El legado cinematográfico de Federico Fellini es tan poderoso que cualquier acercamiento a su filmografía acaba imantado por su belleza. Ettore Scola (Italia, 1931) se atreve, alentado por su entorno familiar y a sus más de ochenta años, a dibujar un semblante del hacedor de obras de arte fatto a Cinecittà desde una perspectiva insólita y original, la que le da su posición privilegiada de amigo de juventud del homenajeado. A pesar de que la filmografía de Scola no puede compararse al mundo felliniano, bien es verdad que ha firmado algunos títulos indispensables del cine italiano, desde las exitosas Una mujer y tres hombres (1974) y Brutos, feos y malos (1976), al duelo interpretativo insuperable de Sophia Loren y Marcello Mastroianni en Una jornada particular (1977); sus películas están hechas con muchísimo oficio, talento dosificado y un compromiso social presente en buena parte de sus títulos.
Lo que más llama la atención de esta sincera declaración de amistad titulada Qué extraño llamarse Federico (Che strano chiamarsi Federico!) es su rara estructura, alejada a kilómetros luz del biopic al uso, sin una progresión con golpes de efecto organizados en torno a los momentos cumbre de la vida de cualquier persona: nacimientos, muertes, enamoramientos, éxitos o fracasos. La película arranca con buena parte de su metraje centrado en la llegada de Fellini a Roma, para trabajar en la revista satírica Marc’Aurelio. Ahí empieza lo extraordinario. Scola juega con las viñetas humorísticas focalizando la atención en ellas, auténtico germen del talento de Fellini y que explotará en sus películas, como intentado justificar desde sus humildes orígenes un paraíso perdido de inocente creatividad.

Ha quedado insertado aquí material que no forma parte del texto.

(** ** A whole reconcile keeps what the plans keep *)

Lemma deleting_does cr s :
  let '(s', e) := reconcile_deleting cr s in
  (∀ Q, closed (finalizer_plan cr) Q → Q (objs s) → Q (objs s')) ∧
  (crs s' = crs s ∨
   unbound cr (objs s') ∧
   crs s' = put_cr (with_finalizers (List.filter (λ f, f ≠s? FinalizerOperatorRBAC) (cr_Finalizers cr)) cr) (crs s)).
Proof using All.
  unfold reconcile_deleting. case_bool_decide; [|split; [done|by left]]. unfold seq, wrap.
  pose proof (finalize_does cr s) as HF. destruct (finalizeReaderRBAC cr s) as [s1 e1]. destruct HF as (Hc1 & HQ1 & Hu1).
  destruct e1 as [e1|]; cbn [fmap option_fmap option_map]; [split; [done|by left]|].
  set (cr' := with_finalizers _ cr). pose proof (UpdateCR_law cr' s1) as HL. destruct (UpdateCR cr' s1) as [s2 e2].
  destruct HL as (Ho2 & Hm2). rewrite Ho2. split; [done|]. rewrite Hc1 in Hm2. specialize (Hu1 eq_refl).
  destruct e2; cbn in Hm2; [destruct Hm2; [by left|by right]|by right].
Qed.
Lemma Reconcile_keeps (Q : gmap Key Obj → Prop) req n now s :
  (∀ cr, crs s !! req = Some cr →
    (cr_Deleting cr = true → closed (finalizer_plan cr) Q) ∧
    (cr_Deleting cr = false → invalid_spec cr = None → cr_Name cr ≠ "" ∧ closed (plan cr n) Q)) →
  Q (objs s) → Q (objs (Reconcile req n now s).1).
Proof using All.
  intros HP HQ. unfold Reconcile. pose proof (GetCR_law req s) as HG. destruct (GetCR req s) as [s1 r].
  destruct HG as (Ho & Hc & Hr). destruct r as [err|cr]; [by destruct (IsNotFound err); cbn [fst]; rewrite Ho|].
  destruct Hr as [Hr _]. destruct (HP cr Hr) as [HD HL]. destruct (cr_Deleting cr).
  - pose proof (deleting_does cr s1) as HF. destruct (reconcile_deleting cr s1) as [s2 e]. cbn [fst].
    destruct HF as [HF _]. apply HF; [by apply HD|by rewrite Ho].
  - destruct (invalid_spec cr) as [msg|] eqn:Ei.
    + unfold reconcile_live, seq. pose proof (put_finalizer_objs cr s1) as HPf.
      destruct (put_finalizer cr s1) as [s2 [e2|]]; cbn [fst] in *; [by rewrite HPf, Ho|].
      assert (invalid_spec (add_finalizer cr) = Some msg) as -> by (unfold add_finalizer; by case_bool_decide).
      by rewrite updateStatus_objs, HPf, Ho.
    + destruct (HL eq_refl eq_refl) as [Hname Hcl]. pose proof (live_does cr n now s1 Hname) as HLv.
      destruct (reconcile_live cr n now s1) as [s2 e]. cbn [fst]. destruct HLv as [HLv _]. apply HLv; [done|by rewrite Ho].
Qed.

Definition named (c : gmap NN AgenticSRE) : Prop := map_Forall (λ k cr, cr_key cr = k ∧ cr_Name cr ≠ "") c.

(** C8: whatever a reconcile meets and whatever fails in it, every secret
    that was there is there after it with the same data: the signing key is
    generated once and never again, so the links it signed stay good; not
    even the disabling of approvals or the deletion of the resource takes
    it. *)
Theorem signing_key_stable req n now s :
  named (crs s) → secrets_kept (objs s) (objs (Reconcile req n now s).1).
Proof using All.
  intros Hn. apply Reconcile_keeps; [|by intros k o d _ ? ?; exists o].
  intros cr Hcr. split.
  - intros _. apply spares_closed. unfold finalizer_plan. each_act; done.
  - intros _ _. split; [by destruct (Hn _ _ Hcr)|apply spares_closed, plan_spares].
Qed.

(** ** Replay protection *)

(** A Deployment of the approval server with its replay store in memory has
    one replica. *)
Definition replay_safe (d : DeploymentSpec) : Prop :=
  Forall (λ c, ct_Name c = "approval-server" →
    dep_Replicas d ≤ 1 ∨ ∃ backend, backend ≠ "inmemory" ∧ ("--store-backend=" +:+ backend) ∈ ct_Args c)
    (pod_Containers (pt_Spec (dep_Template d))).
Definition all_replay_safe (m : gmap Key Obj) : Prop :=
  ∀ k o d n, m !! k = Some o → o_Body o = DeploymentBody d n → replay_safe d.
Definition act_replay_safe (a : Act) : Prop :=
  match a with Ensure _ d => ∀ sp n, o_Body d = DeploymentBody sp n → replay_safe sp | Remove _ => True end.
Lemma replay_closed (l : list Act) : Forall act_replay_safe l → closed l all_replay_safe.
Proof.
  intros HF a m Ha HQ k o d n Hk Hb. rewrite Forall_forall in HF. specialize (HF a Ha).
  destruct a as [k' d'|k']; cbn [act] in Hk.
  - destruct (decide (k' = k)) as [->|].
    + destruct (m !! k) as [o'|] eqn:E; rewrite lookup_insert_eq in Hk; injection Hk as <-; [|by eapply HF].
      unfold mutate in Hb. cbn [o_Body] in Hb.
      destruct (o_Body d') as [| | |s' n'| | | | | |] eqn:Ed, (o_Body o') as [| | |s'' n''| | | | | |] eqn:Eo;
        cbn [mutate_body] in Hb; try discriminate; try (by injection Hb as <- <-; eapply HQ).
      injection Hb as <- <-. exact (HF _ _ Ed).
    + destruct (m !! k') as [o'|]; rewrite lookup_insert_ne in Hk by done; by eapply HQ.
  - apply lookup_delete_Some in Hk as [_ Hk]. by eapply HQ.
Qed.
Lemma watcher_replay_safe cr b : BuildWatcherDeployment cr = Some b → replay_safe (b_Spec b).
Proof.
  unfold BuildWatcherDeployment. destruct (Watcher (cr_Spec cr)); [|done]. cbn [mbind option_bind].
  destruct (negb _); [done|]. cbn. intros [= <-]. by apply Forall_singleton.
Qed.
Lemma aiwatch_replay_safe cr b : BuildAIWatchDeployment cr = Some b → replay_safe (b_Spec b).
Proof.
  unfold BuildAIWatchDeployment. destruct (AI (cr_Spec cr)); [|done]. cbn [mbind option_bind].
  destruct (negb _); [done|]. intros [= <-]. by apply Forall_singleton.
Qed.
Lemma approval_replay_safe cr b : invalid_spec cr = None → BuildApprovalServerDeployment cr = Some b → replay_safe (b_Spec b).
Proof.
  intros Hv. unfold BuildApprovalServerDeployment. destruct (ApprovalEnabled cr) eqn:Ea; [|done]. intros [= <-].
  unfold replay_safe. cbn [b_Spec dep_Template pt_Spec pod_Containers]. apply Forall_singleton.
  cbn [dep_Replicas ct_Args]. intros _. unfold approvalArgs.
  destruct (decide (approvalStoreBackend cr = "inmemory")) as [Eb|Eb].
  - left. unfold invalid_spec in Hv. rewrite Ea, (bool_decide_eq_true_2 (_ = "inmemory") Eb) in Hv.
    destruct (Z.ltb_spec 1 (approvalReplicas cr)); [|done]. exfalso. cbn [andb] in Hv.
    repeat (case_match; try discriminate).
  - right. exists (approvalStoreBackend cr). split; [done|]. rewrite bool_decide_eq_false_2 by done. cbn [negb].
    destruct (approvalStoreConfigMaps cr). apply elem_of_app. right. left.
Qed.
Lemma plan_replay_safe cr n : invalid_spec cr = None → Forall act_replay_safe (plan cr n).
Proof.
  intros Hv. pose proof (watcher_replay_safe cr) as Hw. pose proof (aiwatch_replay_safe cr) as Ha.
  pose proof (λ b, approval_replay_safe cr b Hv) as Hp. unfold_plan.
  destruct (BuildWatcherDeployment cr), (BuildAIWatchDeployment cr), (BuildApprovalServerDeployment cr).
  all: each_act; try done; cbn [act_replay_safe]; intros sp m E; unfold owned, unowned, deployment, signing_secret in E;
    cbn [o_Body] in E; try discriminate.
  all: first [ injection E as <- <-; first [by apply Hw | by apply Ha | by apply Hp]
             | by destruct (GenerateSigningKeySecret cr n) | by case_bool_decide ].
Qed.
(** No reconcile, complete or not, leaves an approval server that runs
    more than one replica with the in-memory replay store, in which a link
    could be used once on every replica. *)
Theorem replay_protection req n now s :
  named (crs s) → all_replay_safe (objs s) → all_replay_safe (objs (Reconcile req n now s).1).
Proof using All.
  intros Hn. apply Reconcile_keeps. intros cr Hcr. split.
  - intros _. apply replay_closed. unfold finalizer_plan. each_act; done.
  - intros _ Hv. split; [by destruct (Hn _ _ Hcr)|by apply replay_closed, plan_replay_safe].
Qed.
Lemma ProposeForNamespace_blocks protected p src ns pr : ProposeForNamespace protected p src ns = Some pr →
  protected ns = false ∧ items (src "networkpolicies" ns) = [] ∧ items (src "pods" ns) ≠ [] ∧
  p_Namespace pr = ns ∧ p_PolicyKind pr = "NetworkPolicy" ∧ p_PolicyYAML pr = policy_yaml ns (block_text <$> blocks_of p src ns).
Proof.
  unfold ProposeForNamespace. destruct (protected ns); [discriminate|].
  destruct (items (src "networkpolicies" ns)) as [|? ?]; [|discriminate]. cbn [length Nat.ltb Nat.leb].
  destruct (items (src "pods" ns)) as [|? ?]; [discriminate|]. cbn [length Nat.eqb]. unfold blocks_of.
  set (cs := detectControllerNamespaces p src ns). set (ports := detectExternalPorts src ns).
  assert (Ec : block_text <$> ((λ cns, From cns ("ingress-controller in " +:+ cns)) <$> cs) =
    (λ cns, namespace_block cns ("ingress-controller in " +:+ cns)) <$> cs) by (rewrite <-list_fmap_compose; reflexivity).
  destruct (includeSystemNamespaceAllow p), (includeLoadBalancerExternalAllow p); try destruct (length ports) as [|np] eqn:Elen;
    intros E; injection E as <-; cbn [p_Namespace p_PolicyKind p_PolicyYAML andb Nat.ltb Nat.leb];
    (split_and!; [done..|]); rewrite fmap_cons, !fmap_app, Ec; cbn [fmap list_fmap block_text]; f_equal;
    rewrite ?app_nil_r, <-?app_assoc; reflexivity.
Qed.
Lemma ProposeForNamespace_is_Some protected p src ns : is_Some (ProposeForNamespace protected p src ns) ↔
  protected ns = false ∧ items (src "networkpolicies" ns) = [] ∧ items (src "pods" ns) ≠ [].
Proof.
  split; [intros [pr E]; apply ProposeForNamespace_blocks in E; tauto|]. intros (Hp & Hn & Hpods).
  unfold ProposeForNamespace. rewrite Hp, Hn. destruct (items (src "pods" ns)); [done|]. cbn [length Nat.ltb Nat.leb Nat.eqb].
  cbv zeta. repeat case_match; eauto.
Qed.

(** *** The ports *)

Lemma ParseInt_range s z : ParseInt s = Some z → in_int64 z = true.
Proof.
  unfold ParseInt. destruct (match s with "" => _ | _ => _ end) as [neg ds]. case_bool_decide; [discriminate|].
  destruct (digits_val 0 ds) as [n|]; [|discriminate]. cbn [mbind option_bind]. destruct (in_int64 _) eqn:E; [|discriminate].
  intros H'. injection H' as <-. exact E.
Qed.
Lemma NestedInt64_range j path : in_int64 (NestedInt64 j path) = true.
Proof. unfold NestedInt64. repeat case_match; try reflexivity. destruct (ParseInt _) eqn:E; [by eapply ParseInt_range|reflexivity]. Qed.

(** A port some service that is reached from outside has. *)
Definition exposed_by (svcs : list json) (c : externalPort) : Prop :=
  ∃ svc pm, svc ∈ svcs ∧ exposes svc = true ∧ pm ∈ NestedSlice svc ["spec"; "ports"] ∧
    (∃ l, pm = JObj l) ∧ port_proto pm = c.1 ∧ NestedInt64 pm ["port"] = c.2 ∧ c.2 ≠ 0.
Lemma elem_of_ports seen ports c : c ∈ foldl add_port seen ports ↔
  c ∈ seen ∨ ∃ pm, pm ∈ ports ∧ (∃ l, pm = JObj l) ∧ port_proto pm = c.1 ∧ NestedInt64 pm ["port"] = c.2 ∧ c.2 ≠ 0.
Proof.
  revert seen. induction ports as [|pm ports IH]; intros seen; cbn [foldl].
  - split; [auto|]. intros [?|(? & []%elem_of_nil & _)]. done.
  - rewrite IH. setoid_rewrite elem_of_cons. assert (Hp : c ∈ add_port seen pm ↔
      c ∈ seen ∨ (∃ l, pm = JObj l) ∧ port_proto pm = c.1 ∧ NestedInt64 pm ["port"] = c.2 ∧ c.2 ≠ 0).
    { destruct pm; cbn [add_port]; try (split; [by left|intros [?|[[? ?] _]]; [done|discriminate]]).
      destruct (Z.eqb_spec (NestedInt64 (JObj l) ["port"]) 0) as [E|E].
      - split; [by left|]. intros [?|(_ & _ & <- & Hne)]; [done|]. by destruct Hne.
      - rewrite elem_of_union, elem_of_singleton. destruct c as [pr n]. cbn. split.
        + intros [Ec|?]; [right|by left]. injection Ec as -> ->. split_and!; eauto.
        + intros [?|(_ & <- & <- & _)]; auto. }
    rewrite Hp. split.
    + intros [[?|?]|(x & Hin & Hx)]; [auto|right; exists pm; auto|right; exists x; auto].
    + intros [?|(x & [->|Hin] & Hx)]; [auto|left; right; exact Hx|right; exists x; auto].
Qed.
Lemma elem_of_services seen svcs c : c ∈ foldl add_service seen svcs ↔ c ∈ seen ∨ exposed_by svcs c.
Proof.
  revert seen. induction svcs as [|svc svcs IH]; intros seen; cbn [foldl].
  - split; [auto|]. intros [?|(? & ? & []%elem_of_nil & _)]. done.
  - rewrite IH. unfold exposed_by. setoid_rewrite elem_of_cons. unfold add_service. destruct (exposes svc) eqn:E; cbn [negb].
    + rewrite elem_of_ports. split.
      * intros [[?|(pm & H1 & H2)]|(s & pm & H1 & H2)]; [auto|right; exists svc, pm; auto|right; exists s, pm; tauto].
      * intros [?|(s & pm & [->|H1] & He & H2)]; [auto|left; right; exists pm; tauto|right; exists s, pm; tauto].
    + split; [intros [?|(s & pm & H1 & H2)]; [auto|right; exists s, pm; tauto]|].
      intros [?|(s & pm & [->|H1] & H2 & H3)]; [auto|congruence|right; exists s, pm; tauto].
Qed.
Lemma elem_of_detectExternalPorts src ns c : c ∈ detectExternalPorts src ns ↔ exposed_by (items (src "services" ns)) c.
Proof.
  unfold detectExternalPorts. destruct (src "services" ns) as [svcs|]; cbn [items default from_option].
  - rewrite merge_sort_Permutation, elem_of_elements, elem_of_services. split; [intros [[]%elem_of_empty|?]; done|auto].
  - split; [intros []%elem_of_nil|]. intros (? & ? & []%elem_of_nil & _).
Qed.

Otra buena parte de la película está centrada en los recorridos por la ciudad de Roma que Fellini y el propio Scola hacían juntos para inspirarse, para conocer mejor la calle. Prostitutas, artistas callejeros, el propio narrador de la película… Sentados en la parte trasera, como si se tratara de un interrogatorio en un taxi. Scola integra imágenes de Roma (1972), mediante el chroma key, en una particularísima fusión del cine de ambos amigos.
Hay lugares comunes, como los delirios hagiográficos en torno a sus cinco Oscars (ninguno de ellos como director), pero especialmente esa vorágine de imágenes de sus grandes obras maestras: La Strada (1954), La dolce vita (1960), Fellini, ocho y medio (1963), Amarcord (1973)… Que tanto se esperan pero que solo llegan como orgiástico collage a poner el punto y final. Aunque, bien es cierto, nunca nos cansaremos de ver a Anita Ekberg en la Fontana de Trevi o a Giulietta Masina, tan triste, tocando el tambor para Zampanó. A cambio, hay material inédito, especialmente pruebas de casting (para ¡Vittorio Gassman o Alberto Sordi!) o suculentas anécdotas a cuál más divertida.
Ocurre que, al terminar el visionado, se puede tener esa sensación de que podía haber más, que el genio de Fellini es inagotable e inabarcable, como el gigantismo de sus escenografías, pero es fácil reconciliarse con Scola y su íntima reflexión sobre su amigo Federico Fellini. Pues al final esa era la misión con la que el director había decidido volver a ponerse detrás de una cámara, la energía que le ha devuelto a la actividad cinematográfica, una década después de su última producción, el documental Gente de Roma (2003). Y es que Qué extraño llamarse Federico no es un documental al uso, ni siquiera una película, simplemente la constatación de que la admiración y la amistad entre los dos cineastas sigue perviviendo más allá de la muerte.